### Work required
Copy the records below in full, changing no character.

╭──

(** * Holonomic trajectory manager (cvra-modules)

    A shallow embedding of the periodic trajectory regulator
    [holonomic_trajectory_manager_event] and of the helpers that live with it
    (arrival windows, angle utilities, the speed ramp, arming and disarming of
    the scheduler task), followed by the properties established about them.

    Modelling conventions.
    - C [double] and [float] values are idealised as real numbers [R]:
      rounding, NaN and infinities are outside the model.
    - [int32_t] and [int] values are integers [Z]; arithmetic on them that can
      leave the 32-bit range is written with [wrap32].
    - The [static] variables [prev_speed] and [keyframe], the scheduler and the
      calls made to the drive layer are fields of one explicit [world] that
      every operation threads.
    - [printf] diagnostics are not modelled. *)

From Stdlib Require Import Reals Lra Lia ZArith List Bool String.
Import ListNotations.
Open Scope R_scope.

(** ** C numerics *)

Module C.

(** Two's-complement wrap-around of a 32-bit signed integer. *)
Definition wrap32 (z : Z) : Z := ((z + 2 ^ 31) mod 2 ^ 32 - 2 ^ 31)%Z.

Definition INT32_MIN : Z := (- 2 ^ 31)%Z.
Definition INT32_MAX : Z := (2 ^ 31 - 1)%Z.

(** Conversion of a floating value to an integer type: truncation toward
    zero (the conversion of a value outside the integer's range is undefined
    in C and is not given a meaning here). *)
Definition trunc (r : R) : Z :=
  if Rle_dec 0 r then Int_part r else (- Int_part (- r))%Z.

(** The comparison operators on floating values, as C truth values. *)
Definition ltb (a b : R) : bool := if Rlt_dec a b then true else false.
Definition gtb (a b : R) : bool := ltb b a.

(** The [ABS] macro. *)
Definition ABS (a : R) : R := if Rlt_dec a 0 then - a else a.

(** [<math.h>]: [M_PI] is pi and [M_PI_2] is pi/2. *)
Definition M_PI : R := PI.
Definition M_PI_2 : R := PI / 2.

(** [atan2f] of [<math.h>]: the argument of the point [(x, y)]. *)
Definition atan2f (y x : R) : R :=
  if Rlt_dec 0 x then atan (y / x)
  else if Rlt_dec x 0 then
    (if Rle_dec 0 y then atan (y / x) + PI else atan (y / x) - PI)
  else if Rlt_dec 0 y then PI / 2
  else if Rlt_dec y 0 then - (PI / 2)
  else 0.

(** [pow(x, 2)]. *)
Definition pow2 (x : R) : R := x * x.

End C.

(** ** Vectors *)

Module vect2.
Record cart : Type := mk { x : R; y : R }.
End vect2.

Definition vect2_cart : Type := vect2.cart.

(** Modelled from the spec: [vect2_dist_cart] of the vect2 module, the
    Euclidean distance between two points. *)
Definition vect2_dist_cart (p q : vect2_cart) : R :=
  sqrt (C.pow2 (vect2.x p - vect2.x q) + C.pow2 (vect2.y p - vect2.y q)).

(** Modelled from the spec: [vect2_angle_vec_x_rad_cart] of the vect2 module,
    the angle between a vector and the x axis, in radians. *)
Definition vect2_angle_vec_x_rad_cart (v : vect2_cart) : R :=
  C.atan2f (vect2.y v) (vect2.x v).

(** Modelled from the spec: the [TO_DEG] macro, radians to degrees. *)
Definition TO_DEG (a : R) : R := a * 180 / PI.

(** ** Data model *)

(** Moving trajectories *)
Inductive h_trajectory_moving_state : Type :=
| MOVING_STRAIGHT
| MOVING_CIRCLE
| MOVING_IDLE.

(** Turning trajectories *)
Inductive h_trajectory_turning_state : Type :=
| TURNING_CAP
| TURNING_SPEEDOFFSET
| TURNING_FACEPOINT
| TURNING_IDLE.

(** Modelled from the spec: what the position manager's getters return at the
    current tick ([holonomic_position_get_x_double], [.._y_double],
    [.._a_rad_double] and [.._a_rad_float], [.._theta_v], [.._theta_v_int]). *)
Record holonomic_robot_position : Type := mk_position {
  pos_x : R;
  pos_y : R;
  pos_a_rad : R;
  pos_theta_v : R;
  pos_theta_v_int : Z
}.

(** [struct h_trajectory]; the fields the regulator never reads (the unused
    outputs, the ramp filters, [cs_hz], the robot binding) are left out. *)
Record h_trajectory : Type := mk_traj {
  moving_state : h_trajectory_moving_state;
  turning_state : h_trajectory_turning_state;
  xy_target : vect2_cart;
  a_target : R;
  circle_center : vect2_cart;
  arc_angle : R;
  radius : R;
  point2face : vect2_cart;
  d_win : R;
  a_win : R;
  end_of_traj : Z;
  position : holonomic_robot_position;
  scheduler_task : Z
}.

╰──

### Solution for this exercise
(** * Holonomic trajectory manager (cvra-modules)

    A shallow embedding of the periodic trajectory regulator
    [holonomic_trajectory_manager_event] and of the helpers that live with it
    (arrival windows, angle utilities, the speed ramp, arming and disarming of
    the scheduler task), followed by the properties established about them.

    Modelling conventions.
    - C [double] and [float] values are idealised as real numbers [R]:
      rounding, NaN and infinities are outside the model.
    - [int32_t] and [int] values are integers [Z]; arithmetic on them that can
      leave the 32-bit range is written with [wrap32].
    - The [static] variables [prev_speed] and [keyframe], the scheduler and the
      calls made to the drive layer are fields of one explicit [world] that
      every operation threads.
    - [printf] diagnostics are not modelled. *)

From Stdlib Require Import Reals Lra Lia ZArith List Bool String.
Import ListNotations.
Open Scope R_scope.

(** ** C numerics *)

Module C.

(** Two's-complement wrap-around of a 32-bit signed integer. *)
Definition wrap32 (z : Z) : Z := ((z + 2 ^ 31) mod 2 ^ 32 - 2 ^ 31)%Z.

Definition INT32_MIN : Z := (- 2 ^ 31)%Z.
Definition INT32_MAX : Z := (2 ^ 31 - 1)%Z.

(** Conversion of a floating value to an integer type: truncation toward
    zero (the conversion of a value outside the integer's range is undefined
    in C and is not given a meaning here). *)
Definition trunc (r : R) : Z :=
  if Rle_dec 0 r then Int_part r else (- Int_part (- r))%Z.

(** The comparison operators on floating values, as C truth values. *)
Definition ltb (a b : R) : bool := if Rlt_dec a b then true else false.
Definition gtb (a b : R) : bool := ltb b a.

(** The [ABS] macro. *)
Definition ABS (a : R) : R := if Rlt_dec a 0 then - a else a.

(** [<math.h>]: [M_PI] is pi and [M_PI_2] is pi/2. *)
Definition M_PI : R := PI.
Definition M_PI_2 : R := PI / 2.

(** [atan2f] of [<math.h>]: the argument of the point [(x, y)]. *)
Definition atan2f (y x : R) : R :=
  if Rlt_dec 0 x then atan (y / x)
  else if Rlt_dec x 0 then
    (if Rle_dec 0 y then atan (y / x) + PI else atan (y / x) - PI)
  else if Rlt_dec 0 y then PI / 2
  else if Rlt_dec y 0 then - (PI / 2)
  else 0.

(** [pow(x, 2)]. *)
Definition pow2 (x : R) : R := x * x.

End C.

(** ** Vectors *)

Module vect2.
Record cart : Type := mk { x : R; y : R }.
End vect2.

Definition vect2_cart : Type := vect2.cart.

(** Modelled from the spec: [vect2_dist_cart] of the vect2 module, the
    Euclidean distance between two points. *)
Definition vect2_dist_cart (p q : vect2_cart) : R :=
  sqrt (C.pow2 (vect2.x p - vect2.x q) + C.pow2 (vect2.y p - vect2.y q)).

(** Modelled from the spec: [vect2_angle_vec_x_rad_cart] of the vect2 module,
    the angle between a vector and the x axis, in radians. *)
Definition vect2_angle_vec_x_rad_cart (v : vect2_cart) : R :=
  C.atan2f (vect2.y v) (vect2.x v).

(** Modelled from the spec: the [TO_DEG] macro, radians to degrees. *)
Definition TO_DEG (a : R) : R := a * 180 / PI.

(** ** Data model *)

(** Moving trajectories *)
Inductive h_trajectory_moving_state : Type :=
| MOVING_STRAIGHT
| MOVING_CIRCLE
| MOVING_IDLE.

(** Turning trajectories *)
Inductive h_trajectory_turning_state : Type :=
| TURNING_CAP
| TURNING_SPEEDOFFSET
| TURNING_FACEPOINT
| TURNING_IDLE.

(** Modelled from the spec: what the position manager's getters return at the
    current tick ([holonomic_position_get_x_double], [.._y_double],
    [.._a_rad_double] and [.._a_rad_float], [.._theta_v], [.._theta_v_int]). *)
Record holonomic_robot_position : Type := mk_position {
  pos_x : R;
  pos_y : R;
  pos_a_rad : R;
  pos_theta_v : R;
  pos_theta_v_int : Z
}.

(** [struct h_trajectory]; the fields the regulator never reads (the unused
    outputs, the ramp filters, [cs_hz], the robot binding) are left out. *)
Record h_trajectory : Type := mk_traj {
  moving_state : h_trajectory_moving_state;
  turning_state : h_trajectory_turning_state;
  xy_target : vect2_cart;
  a_target : R;
  circle_center : vect2_cart;
  arc_angle : R;
  radius : R;
  point2face : vect2_cart;
  d_win : R;
  a_win : R;
  end_of_traj : Z;
  position : holonomic_robot_position;
  scheduler_task : Z
}.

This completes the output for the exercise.